Полнее всего такой тип романтизма представлен не в больших картинах Малявина (вроде «Смеха» и «Вихря»), а в отдельных этюдах. Именно там романтическая идеология «варварства» выражена со сложными психологическими характеристиками (оттенками хитрости, злобы, хулиганского веселья) и одновременно анатомически, антропологически, по-репински. Один из лучших по выразительности этюдов — «Баба в желтом» (1903, Нижегородский государственный художественный музей), воплощение какого-то животного веселья, гогота. Еще сложнее и интереснее «Крестьянка в красном платье» (Минск, музей БССР) — грубое и неприятное лицо с толстыми губами, лоснящимися щеками, как будто переливающееся от полноты жизни и физической силы и одновременно злое, безжалостное, как бы высматривающее жертву [875] .
875
В нем акцентируется сила темная, недобрая, жестокая. Это тип кабатчицы, властной, злой свекрови (Живова О. А. Ф. А. Малявин. М., 1967. С. 98).
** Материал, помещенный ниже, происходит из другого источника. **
(** *** Normalizing twice *)

Lemma not_both_commas_dec (w : str) :
  {adjacent not_both_commas w} + {~ adjacent not_both_commas w}.
Proof.
  induction w as [|x w IH]; [left; exact I|].
  destruct w as [|y w]; [left; exact I|].
  destruct IH as [IH|IH].
  - destruct (N.eq_dec x COMMA) as [Hx|Hx];
      [destruct (N.eq_dec y COMMA) as [Hy|Hy]|].
    + right. intros [H _]. apply H. now split.
    + left. split; [|exact IH]. intros [_ H]. contradiction.
    + left. split; [|exact IH]. intros [H _]. contradiction.
  - right. intros [_ H]. contradiction.
Qed.

Lemma no_double_comma_content (t : str) :
  ~ double_comma t <-> adjacent not_both_commas (drop_ws t).
Proof.
  split.
  - intros H. destruct (not_both_commas_dec (drop_ws t)) as [Ha|Ha];
      [exact Ha|].
    exfalso. apply H. now apply content_double_comma.
  - intros H D. now apply (double_comma_content t D).
Qed.

Section Twice.
Context {db : UnicodeDB}.

Lemma normalize_for_tts_rewrite (text : str) :
  dash_rewrite (drop_ws text) (drop_ws (normalize_for_tts text)).
Proof.
  unfold normalize_for_tts. rewrite normalize_spaces_content.
  eapply dash_rewrite_trans; [|apply replace_dashes_rewrite].
  eapply dash_rewrite_trans;
    [|apply re_sub_rewrite; exact match_word_dash_word_rewrite].
  apply re_sub_rewrite. exact match_aside_rewrite.
Qed.

Lemma normalize_for_tts_flanked (text : str) :
  adjacent dash_between_alnum (drop_ws (normalize_for_tts text)).
Proof.
  unfold normalize_for_tts. rewrite normalize_spaces_content.
  apply drop_ws_flanked, replace_dashes_flanked.
Qed.

(** C9, amended.  A second normalization introduces no double comma:
    when the normalized text has no two commas with only whitespace
    between them, neither has the normalization of that text.  (Double
    commas of the first output stay, and a hyphen that the first pass
    kept can still become a comma in the second.) *)
Theorem renormalize_no_new_double_comma (s : str) :
  ~ double_comma (normalize_for_tts s) ->
  ~ double_comma (normalize_for_tts (normalize_for_tts s)).
Proof.
  rewrite !no_double_comma_content. intros H.
  apply (dash_rewrite_no_double_comma (drop_ws (normalize_for_tts s))).
  - apply normalize_for_tts_rewrite.
  - apply normalize_for_tts_flanked.
  - exact H.
Qed.
End Twice.

Lemma renormalize_no_new_double_comma_witness :
  let s := lit "x- a-b c-d" in
  normalize_for_tts s = lit "x, a-b c-d"
  /\ normalize_for_tts (normalize_for_tts s) = lit "x, a, b c, d"
  /\ ~ double_comma (normalize_for_tts s)
  /\ ~ double_comma (normalize_for_tts (normalize_for_tts s)).
Proof.
  cbv zeta. split; [reflexivity|]. split; [reflexivity|].
  assert (H : ~ double_comma (normalize_for_tts (lit "x- a-b c-d"))).
  { apply no_double_comma_content. vm_compute.
    repeat (split; [intros [? ?]; discriminate|]). exact I. }
  split; [exact H|].
  exact (renormalize_no_new_double_comma (lit "x- a-b c-d") H).
Defined.

(** C9 as worded fails: the two commas of ["a,,b"] come out of both
    normalizations with a single space between them; so do a dash and
    a comma that touch, as in ["a-,b"]. *)
Lemma renormalize_keeps_double_comma :
  normalize_for_tts (normalize_for_tts (lit "a,,b")) = lit "a, , b"
  /\ double_comma (normalize_for_tts (normalize_for_tts (lit "a,,b")))
  /\ normalize_for_tts (normalize_for_tts (lit "a-,b")) = lit "a, , b".
Proof.
  split; [reflexivity|]. split; [|reflexivity].
  exists (lit "a"), [SPACE], (lit " b").
  split; [reflexivity|]. repeat constructor.
Qed.

(* ================================================================== *)
(** * Further properties of the program *)

(** ** What normalization does to the characters *)

Lemma In_lstrip (c : char) (s : str) : In c (lstrip s) -> In c s.
Proof.
  induction s as [|x s IH]; simpl; [tauto|].
  destruct (isspace x); simpl; tauto.
Qed.

Lemma In_rstrip (c : char) (s : str) : In c (rstrip s) -> In c s.
Proof.
  unfold rstrip. intros H. apply in_rev in H. apply In_lstrip in H.
  now apply in_rev.
Qed.

Lemma In_firstn (x : char) (n : nat) (l : str) : In x (firstn n l) -> In x l.
Proof.
  revert n. induction l as [|y l IH]; intros [|n]; simpl; try tauto.
  intros [H|H]; [now left|right; eauto].
Qed.

Lemma In_skipn (x : char) (n : nat) (l : str) : In x (skipn n l) -> In x l.
Proof.
  revert n. induction l as [|y l IH]; intros [|n]; simpl; try tauto.
  intros H. right. eauto.
Qed.

Lemma In_strip (c : char) (s : str) : In c (strip s) -> In c s.
Proof. intros H. apply In_rstrip in H. now apply In_lstrip. Qed.

(** The characters of a substitution come from the text or from the
    replacements. *)
Lemma re_sub_In (matcher : option char -> str -> option nat)
  (repl : str -> str) (Q : char -> Prop) (text : str) (c : char) :
  (forall m x, In x (repl m) -> In x m \/ Q x) ->
  In c (re_sub matcher repl text) -> In c text \/ Q c.
Proof.
  intros Hrepl. unfold re_sub.
  rewrite <- (tokens_text matcher text) at 2.
  induction (tokens matcher text) as [|t ts IH]; cbn [flat_map];
    [contradiction|].
  rewrite !in_app_iff. intros [H|H].
  - destruct t as [x|m]; cbn [token_text] in *; [tauto|].
    destruct (Hrepl m c H); tauto.
  - destruct (IH H); tauto.
Qed.

Lemma replace_aside_In (m : str) (x : char) :
  In x (replace_aside m) -> In x m \/ separator x.
Proof.
  unfold replace_aside, separator.
  destruct (char_in SPACE (strip (removelast (tl m)))); [|tauto].
  rewrite !in_app_iff. intros [H|[H|H]].
  - simpl in H. intuition auto.
  - left. apply In_strip in H.
    destruct m as [|d m]; [contradiction|]. right. cbn [tl] in H.
    clear d. induction m as [|y m IH]; [contradiction|].
    cbn [removelast] in H. destruct m; [contradiction|].
    destruct H as [->|H]; [now left|]. right. now apply IH.
  - simpl in H. intuition auto.
Qed.

Lemma replace_word_dash_discourse_In (m : str) (x : char) :
  In x (replace_word_dash_discourse m) -> In x m \/ separator x.
Proof.
  unfold replace_word_dash_discourse, separator.
  destruct (existsb _ DISCOURSE); [|tauto].
  rewrite !in_app_iff. intros [H|[H|H]].
  - left. eapply In_firstn; eassumption.
  - simpl in H. intuition auto.
  - left. eapply In_skipn; eassumption.
Qed.

Section Characters.
Context {db : UnicodeDB}.

Lemma dash_step_In (prev ch nxt : char) (chars : list char) (x : char) :
  In x (dash_step prev ch nxt chars) ->
  In x chars \/ x = HYPHEN \/ separator x \/ (x = ch /\ is_dash ch = false).
Proof.
  unfold dash_step, separator. destruct (is_dash ch).
  - destruct (isalnum prev && isalnum nxt); [simpl; intuition auto|].
    destruct chars as [|c chars']; [simpl; intuition auto|].
    destruct (c =? SPACE)%N; [simpl; intuition auto|].
    destruct (c =? COMMA)%N; [|simpl; intuition auto].
    destruct (negb (nxt =? SPACE)%N); simpl; intuition auto.
  - simpl. intuition auto.
Qed.

Lemma dash_loop_In (eot : char) (rest : str) (x : char) :
  forall prev chars,
    In x (dash_loop eot prev rest chars) ->
    In x chars \/ x = HYPHEN \/ separator x
    \/ (In x rest /\ is_dash x = false).
Proof.
  induction rest as [|ch rest IH]; intros prev chars H; [now left|].
  cbn [dash_loop] in H. apply IH in H.
  destruct H as [H|[H|[H|[H1 H2]]]]; try tauto.
  - apply dash_step_In in H.
    destruct H as [H|[H|[H|[-> H]]]]; try tauto.
    right. right. right. split; [now left|assumption].
  - right. right. right. split; [now right|assumption].
Qed.

Lemma replace_dashes_In (text : str) (x : char) :
  In x (replace_dashes text) ->
  x = HYPHEN \/ separator x \/ (In x text /\ is_dash x = false).
Proof.
  unfold replace_dashes. intros H. apply in_rev, dash_loop_In in H.
  destruct H as [H|H]; [contradiction|exact H].
Qed.

Lemma normalize_spaces_In (text : str) (x : char) :
  In x (normalize_spaces text) -> In x text \/ separator x.
Proof.
  unfold normalize_spaces. intros H. apply In_strip in H.
  apply (re_sub_In _ _ separator) in H.
  2:{ intros m y Hy. right. simpl in Hy. unfold separator. intuition auto. }
  destruct H as [H|H]; [|now right].
  apply (re_sub_In _ _ separator) in H.
  2:{ intros m y Hy. right. simpl in Hy. unfold separator. intuition auto. }
  destruct H as [H|H]; [|now right].
  apply (re_sub_In _ _ separator) in H.
  2:{ intros m y Hy. right. simpl in Hy. unfold separator. intuition auto. }
  exact H.
Qed.

(** X1.  Every character of the normalized text is a hyphen, a comma, a
    space, or a character of the input that is not a dash: no en dash
    and no em dash is left, and nothing else is invented. *)
Theorem normalize_for_tts_characters (text : str) (x : char) :
  In x (normalize_for_tts text) ->
  (x = HYPHEN \/ x = COMMA \/ x = SPACE
   \/ (In x text /\ is_dash x = false))
  /\ x <> EN_DASH /\ x <> EM_DASH.
Proof.
  intros H.
  assert (Hx : x = HYPHEN \/ x = COMMA \/ x = SPACE
               \/ (In x text /\ is_dash x = false)).
  { unfold normalize_for_tts in H. apply normalize_spaces_In in H.
    unfold separator in H. destruct H as [H|H]; [|tauto].
    apply replace_dashes_In in H. unfold separator in H.
    destruct H as [H|[H|[H Hd]]]; try tauto.
    apply (re_sub_In _ _ separator) in H;
      [|exact replace_word_dash_discourse_In].
    destruct H as [H|H]; [|unfold separator in H; tauto].
    apply (re_sub_In _ _ separator) in H; [|exact replace_aside_In].
    destruct H as [H|H]; [|unfold separator in H; tauto].
    tauto. }
  split; [exact Hx|].
  destruct Hx as [->|[->|[->|[_ Hd]]]];
    try (split; discriminate).
  split; intros ->; discriminate.
Qed.

(** X2.  Whitespace apart, the normalized text is the input in which
    every dash has stayed, has become a comma or a hyphen, or has gone;
    every other character is kept, in its place. *)
Theorem normalize_for_tts_only_rewrites_dashes (text : str) :
  dash_rewrite (drop_ws text) (drop_ws (normalize_for_tts text)).
Proof. apply normalize_for_tts_rewrite. Qed.
End Characters.

Lemma normalize_for_tts_characters_witness :
  In COMMA (normalize_for_tts (lit "tea - milk"))
  /\ (COMMA = HYPHEN \/ COMMA = COMMA \/ COMMA = SPACE
      \/ (In COMMA (lit "tea - milk") /\ is_dash COMMA = false))
  /\ COMMA <> EN_DASH /\ COMMA <> EM_DASH.
Proof.
  assert (H : In COMMA (normalize_for_tts (lit "tea - milk")))
    by (vm_compute; do 3 right; left; reflexivity).
  split; [exact H|].
  exact (normalize_for_tts_characters (lit "tea - milk") COMMA H).
Defined.

(** ** Text without dashes *)

Lemma scan_no_hit (matcher : option char -> str -> option nat)
  (repl : str -> str) (rest : str) :
  (forall prev r,
     Forall (fun c => is_dash c = false) r -> matcher prev r = None) ->
  Forall (fun c => is_dash c = false) rest ->
  forall prev,
    flat_map (token_text repl) (scan matcher prev 0 rest) = rest.
Proof.
  intros Hm Hrest. induction Hrest as [|c rest Hc Hrest IH]; intros prev;
    [reflexivity|].
  cbn [scan]. rewrite (Hm prev (c :: rest)) by now constructor.
  cbn [flat_map token_text app]. now rewrite IH.
Qed.

Lemma match_aside_no_dash (prev : option char) (r : str) :
  Forall (fun c => is_dash c = false) r -> match_aside prev r = None.
Proof.
  intros H. destruct H as [|c r Hc _]; [reflexivity|].
  unfold match_aside. now rewrite Hc.
Qed.

Section NoDash.
Context {db : UnicodeDB}.

Lemma match_word_dash_word_no_dash (prev : option char) (r : str) :
  Forall (fun c => is_dash c = false) r -> match_word_dash_word prev r = None.
Proof.
  intros H. unfold match_word_dash_word.
  destruct (skipn (letter_run r) r) as [|d s2] eqn:E; [reflexivity|].
  assert (Hd : is_dash d = false).
  { rewrite Forall_forall in H. apply H.
    apply (In_skipn d (letter_run r)). rewrite E. now left. }
  now rewrite Hd, andb_false_r.
Qed.

Lemma dash_loop_no_dash (eot : char) (rest : str) :
  Forall (fun c => is_dash c = false) rest ->
  forall prev chars, dash_loop eot prev rest chars = rev rest ++ chars.
Proof.
  induction 1 as [|c rest Hc _ IH]; intros prev chars; [reflexivity|].
  cbn [dash_loop]. rewrite IH. unfold dash_step. rewrite Hc.
  cbn [rev]. now rewrite <- app_assoc.
Qed.

(** X3.  On a text without a hyphen, an en dash or an em dash the three
    dash passes change nothing: normalization is the normalization of
    whitespace and commas alone. *)
Theorem normalize_for_tts_without_dashes (text : str) :
  Forall (fun c => is_dash c = false) text ->
  normalize_for_tts text = normalize_spaces text.
Proof.
  intros H. unfold normalize_for_tts, re_sub, tokens.
  rewrite (scan_no_hit match_aside replace_aside text
             match_aside_no_dash H).
  rewrite (scan_no_hit match_word_dash_word replace_word_dash_discourse text
             match_word_dash_word_no_dash H).
  unfold replace_dashes. rewrite (dash_loop_no_dash SPACE text H).
  now rewrite app_nil_r, rev_involutive.
Qed.
End NoDash.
Таков первый тип малявинского романтизма, рожденный антропологическими штудиями. Здесь романтическая стихия, заключенная в самой природе (и время от времени проявляющаяся в природных катастрофах, землетрясениях, извержениях вулканов), как бы скрыта в глубине. Эта скрытая — до поры до времени — сила имеет психологический и даже социальный аспект: она ощущается как злоба. Василий Розанов, который как писатель был близок к подобной трактовке темы телесности, пишет про одну из баб Малявина: «Бабу эту ничто не раздавит, а она собою раздавит. Баба эта — Батый. От нее пошло, „уродилось“, все грубое и жестокое на Руси, наглое и высокомерное. Вся „безжалостная“ Русь пошла от нее» [876] . Именно скрытость и порождает внутреннее напряжение сюжетов этого типа. Кажется, что эта злоба должна разрешиться чем-то ужасным, какой-то большой кровью — бабьим бунтом (по романтическим представлениям — самым страшным видом народного восстания [877] ). О такого рода ощущении от Малявина пишет Сергей Глаголь: «В его „Бабах“ мне чудится всегда невольная и смутная разгадка чего-то особого в самом русском духе. Какой-то отблеск пожаров, „красный петух“ и запах крови, залившей русскую народную историю, вопли кликуш, опахивание деревень, мелькание дрекольев бабьего бунта» [878] .
876
Розанов В. В. Среди художников. М., 1994. С. 214.
877
Врангель видит у Малявина «мощную силу грядущего хама» (Врангель Н. Н. Обзор Русского музея императора Александра III. СПб., 1907. С. 58).
878
Глаголь С. Художественные выставки в Петербурге // Зори. 1906. № 32. С. 8.